121 Ct. Cl. 313 | Ct. Cl. | 1952

Madden, Judge,

delivered the opinion of the court:

In April 1946 the Quartermaster Corps of the Army invited bids from many manufacturers for the manufacture of wool army trousers. Twenty-three manufacturers, including the plaintiff, submitted bids for various quantities. The bids ranged from plaintiff’s bid of $0.975 per pair to a high of $2.475 by one manufacturer. A contract for 30,000 pairs was made with the plaintiff at its bid price. Other contracts were made with other manufacturers at higher prices, the average price being about $1.35 per pair.

The plaintiff’s official who prepared its bid was negligent. His telegraphic bid, quoted in Finding 6, offering to sew the trousers “either single or double needle” showed that he *331was unaware that wool cloth could not be sewed “double needle”. The bid was low, but the whole set of bids covered so wide a range of prices that the price, in itself, would not necessarily have put the Government’s agents on notice that it was made by mistake. But one agent of the Government, not officially connected with the contract, attempted to convey a warning to the plaintiff that it might be mistaken. And another official put the plaintiff on direct notice that it should consider again whether it wanted to let its bid stand, and the plaintiff did reconsider and decided that it “could make out with the 97% cents”. In the circumstances, we think the plaintiff cannot charge the Government with having snapped up an advantageous offer made by mistake. We think the Government’s agents did all that could have been expected to protect the plaintiff from its own imprudence.

The plaintiff lost heavily on the contract. Its costs were $2.0333 per pair of trousers. It got behind in its deliveries, and the Government on September 19, 1946, terminated its right to deliver the last 10,000 pairs of trousers, as it had a right to do under the contract. The Government had these 10,000 pairs manufactured by another manufacturer, and charged the plaintiff with the cost, above the plaintiff’s contract price of $0,975 per pair, of getting them made. The plaintiff complains that the Government paid the substitute manufacturer more than was necessary, and sues for the alleged excess which the Government collected from the plaintiff by deduction from money otherwise due the plaintiff.

The circumstances of the reletting of the contract for the last 10,000 pairs of trousers covered by the plaintiff’s contract were these. About September 3, 1946, the Army, still being in the market for large quantities of wool trousers, sent telegraphic invitations to 117 manufacturers, none of whom were engaged in the manufacture of the six and one-half millions of pairs of trousers then on order, inviting bids. Only one bid was received in response to this invitation. The bidder offered to make 173,400 pairs of trousers at $1.85 each. When the Government terminated the plaintiff’s contract as to its last 10,000 pairs of trousers on September 19th, it negotiated a contract for these trousers with that *332bidder at the bid price of $1.85, and paid $18,500 for the manufacture of the 10,000 pairs.

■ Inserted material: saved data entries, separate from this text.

(** * httpbench: the load-generation engine, embedded and checked

    A shallow embedding of the parts of [pkg/config], [pkg/validator],
    [pkg/stats] and [pkg/benchmark] that the specification talks about,
    followed by the properties established about them.

    Conventions.
    - Go's [int], [int64] and [time.Duration] are 64-bit signed integers;
      they are carried as [Z] and every arithmetic operation of the source
      goes through [wrap64].
    - [time.Time] readings are [Z] nanoseconds on the monotonic clock.
    - [error] results are [option]: [None] is Go's [nil].
    - [float64] values ([RPS], [ErrorRate], [Duration.Seconds]) are carried
      as exact rationals [Q].
    - Packages outside the repository ([regexp], [net/http] header
      canonicalisation, [hdrhistogram]) are interfaces (type classes). *)

From stdpp Require Import gmap strings list.
From Stdlib Require Import ZArith QArith Lia.

Local Open Scope Z_scope.

(** ** 64-bit integers *)

Module Int64.

Definition min_int : Z := - 2 ^ 63.
Definition max_int : Z := 2 ^ 63 - 1.

(** Two's-complement wrap-around of a mathematical integer. *)
Definition wrap64 (z : Z) : Z := (z + 2 ^ 63) mod 2 ^ 64 - 2 ^ 63.

Definition add64 (a b : Z) : Z := wrap64 (a + b).
Definition sub64 (a b : Z) : Z := wrap64 (a - b).

(** Go's [/] on integers truncates toward zero; the caller handles [b = 0]
    (a run-time panic). *)
Definition quot64 (a b : Z) : Z := wrap64 (Z.quot a b).

Definition in_range (z : Z) : Prop := min_int <= z <= max_int.

End Int64.

Import Int64.

(** ** pkg/config *)

Module Config.

Record TargetConfig := {
  URL : string;
  Method : string;
  Headers : gmap string string;
  Body : string;
  Timeout : Z
}.

Inductive LoadPattern := LoadPatternConstant | LoadPatternRampUp | LoadPatternBurst.

Record RampUpConfig := {
  RampUp_Enabled : bool;
  StartConcurrency : Z;
  EndConcurrency : Z;
  RampUp_Duration : Z;
  Steps : Z
}.

Record BurstConfig := {
  Burst_Enabled : bool;
  BaseConcurrency : Z;
  BurstConcurrency : Z;
  BurstDuration : Z;
  BurstInterval : Z
}.

Record LoadConfig := {
  Concurrency : Z;
  Duration : Z;
  TotalRequests : Z;
  RateLimit : Z;
  Load_Pattern : LoadPattern;
  RampUp : RampUpConfig;
  BurstMode : BurstConfig
}.

Record ProtocolConfig := {
  HTTP2Enabled : bool;
  HTTP3Enabled : bool;
  KeepAlive : bool;
  IdleTimeout : Z
}.

Record BodyValidation := {
  MinSize : Z;
  MaxSize : Z;
  Contains : list string;
  NotContains : list string;
  JSONSchema : string
}.

Record ValidationConfig := {
  StatusCodes : list Z;
  ContentPatterns : list string;
  ResponseTimeMax : Z;
  HeaderValidation : gmap string string;
  Body_Validation : BodyValidation
}.

Record DistributedConfig := {
  Distributed_Enabled : bool;
  WorkerMode : bool;
  MasterAddress : string;
  WorkerAddresses : list string
}.

(** [Request], [TLS] and [Output] are not read by any function modelled
    here and are left out of the record. *)
Record Config := {
  Target : TargetConfig;
  Load : LoadConfig;
  Protocol : ProtocolConfig;
  Validation : ValidationConfig;
  Distributed : DistributedConfig
}.

(** The five [fmt.Errorf] values [Validate] can return, one per guard. *)
Inductive ConfigError :=
| ErrEmptyURL
| ErrConcurrency
| ErrNoDurationOrTotal
| ErrHTTP2AndHTTP3
| ErrNoWorkerAddresses.

(** [func (c *Config) Validate() error] *)
Definition Validate (c : Config) : option ConfigError :=
  if String.eqb (URL (Target c)) EmptyString then Some ErrEmptyURL
  else if Concurrency (Load c) <=? 0 then Some ErrConcurrency
  else if (Duration (Load c) <=? 0) && (TotalRequests (Load c) <=? 0)
       then Some ErrNoDurationOrTotal
  else if HTTP2Enabled (Protocol c) && HTTP3Enabled (Protocol c)
       then Some ErrHTTP2AndHTTP3
  else if Distributed_Enabled (Distributed c)
          && negb (WorkerMode (Distributed c))
          && (length (WorkerAddresses (Distributed c)) =? 0)%nat
       then Some ErrNoWorkerAddresses
  else None.

(** The four conditions the specification lists, as a boolean. *)
Definition listed_violation (c : Config) : bool :=
  String.eqb (URL (Target c)) EmptyString
  || (Concurrency (Load c) <=? 0)
  || negb ((0 <? Duration (Load c)) || (0 <? TotalRequests (Load c)))
  || (HTTP2Enabled (Protocol c) && HTTP3Enabled (Protocol c)).

(** The fifth guard of the source. *)
Definition distributed_violation (c : Config) : bool :=
  Distributed_Enabled (Distributed c)
  && negb (WorkerMode (Distributed c))
  && (length (WorkerAddresses (Distributed c)) =? 0)%nat.

End Config.

(** ** pkg/validator *)

Module Validator.

Import Config.

(** The part of Go's [regexp] package the validator uses. *)
Class RegexpLib := {
  Regexp : Type;
  regexp_Compile : string -> option Regexp;
  regexp_Match : Regexp -> string -> bool;
  regexp_String : Regexp -> string
}.

(** [net/textproto.CanonicalMIMEHeaderKey], used by [http.Header.Get]. *)
Class HeaderLib := {
  CanonicalHeaderKey : string -> string
}.

(** [*http.Response], reduced to what [Validate] reads. *)
Record Response := {
  StatusCode : Z;
  Header : gmap string (list string)
}.

(** [http.Header.Get]: first value stored under the canonical key, or the
    empty string. *)
Definition Header_Get `{HeaderLib} (h : gmap string (list string)) (key : string) : string :=
  match h !! CanonicalHeaderKey key with
  | Some (v :: _) => v
  | _ => EmptyString
  end.

(** [bytes.Contains]: [sub] occurs in [b] as a contiguous run of bytes. *)
Fixpoint bytes_Contains (b sub : string) : bool :=
  String.prefix sub b ||
  match b with
  | EmptyString => false
  | String _ b' => bytes_Contains b' sub
  end.

(** The arguments each [fmt.Sprintf] of the validator formats. *)
Inductive Message :=
| MsgStatusNotAllowed (code : Z) (allowed : list Z)
| MsgHeaderMismatch (key expected actual : string)
| MsgBodyTooSmall (bodyLen minSize : Z)
| MsgBodyTooLarge (bodyLen maxSize : Z)
| MsgMissingContent (content : string)
| MsgForbiddenContent (content : string)
| MsgPatternMismatch (pattern : string)
| MsgResponseTime (latency threshold : Z).

Record ValidationError := {
  ErrType : string;
  ErrMessage : Message
}.

Record Validator `{RegexpLib} := {
  config : ValidationConfig;
  contentPatterns : list Regexp;
  statusCodeMap : gmap Z bool
}.

(** One iteration of the compile loop of [New].  The second component logs
    every call made to [regexp.Compile]. *)
Definition compileStep `{RegexpLib} (st : list Regexp * list string) (pattern : string)
  : list Regexp * list string :=
  match regexp_Compile pattern with
  | Some re => (st.1 ++ [re], st.2 ++ [pattern])
  | None => (st.1, st.2 ++ [pattern])
  end.

Definition compileAll `{RegexpLib} (patterns : list string) : list Regexp * list string :=
  fold_left compileStep patterns ([], []).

We think the Government did not use due diligence to mitigate the damages resulting from the plaintiff’s breach of its contract. The Government’s efforts, on September 3, to interest additional manufacturers in taking contracts seems to have shown that it already had under contract all those who were able or willing to manufacture wool trousers at a reasonable price. The Government was not, apparently, willing to pay $1.85 per pair out of its own money to get the additional large quantities of trousers that it wanted when it sent out the September 3 invitation. We think it should not have been willing to pay that price out of the plaintiff’s money without making an effort to avoid doing so. It had, at that time, thirty-nine manufacturers making 6,472,000 pairs of woolen trousers. We think if it had tried it could have induced one or more of them to add the few thousand pairs necessary to make up for the plaintiff’s default, and at a price not to exceed $1.50 per pair, which would still have been well above the average price of their contracts. Government counsel suggested in argument, though there was no evidence to that effect, that the Government was afraid that the award of additional work to contractors already engaged under existing contracts might have caused them to be late in their deliveries. However, hostilities had been over for a year and it would seem that the mere possibility of delay in delivery of such a small number of pairs of trousers was not a justification for subjecting the plaintiff to the high price of $1.85 per pair.

The plaintiff may recover the difference between the $1.85 per pair collected from it, and $1.50, the price at which we think the Government, by due diligence, could have secured the trousers. It may have a judgment for $3,500.00.

It is so ordered.

Howell, Judge; Whitaker, Judge; Littleton, Judge; and Jones, Chief Judge, concur.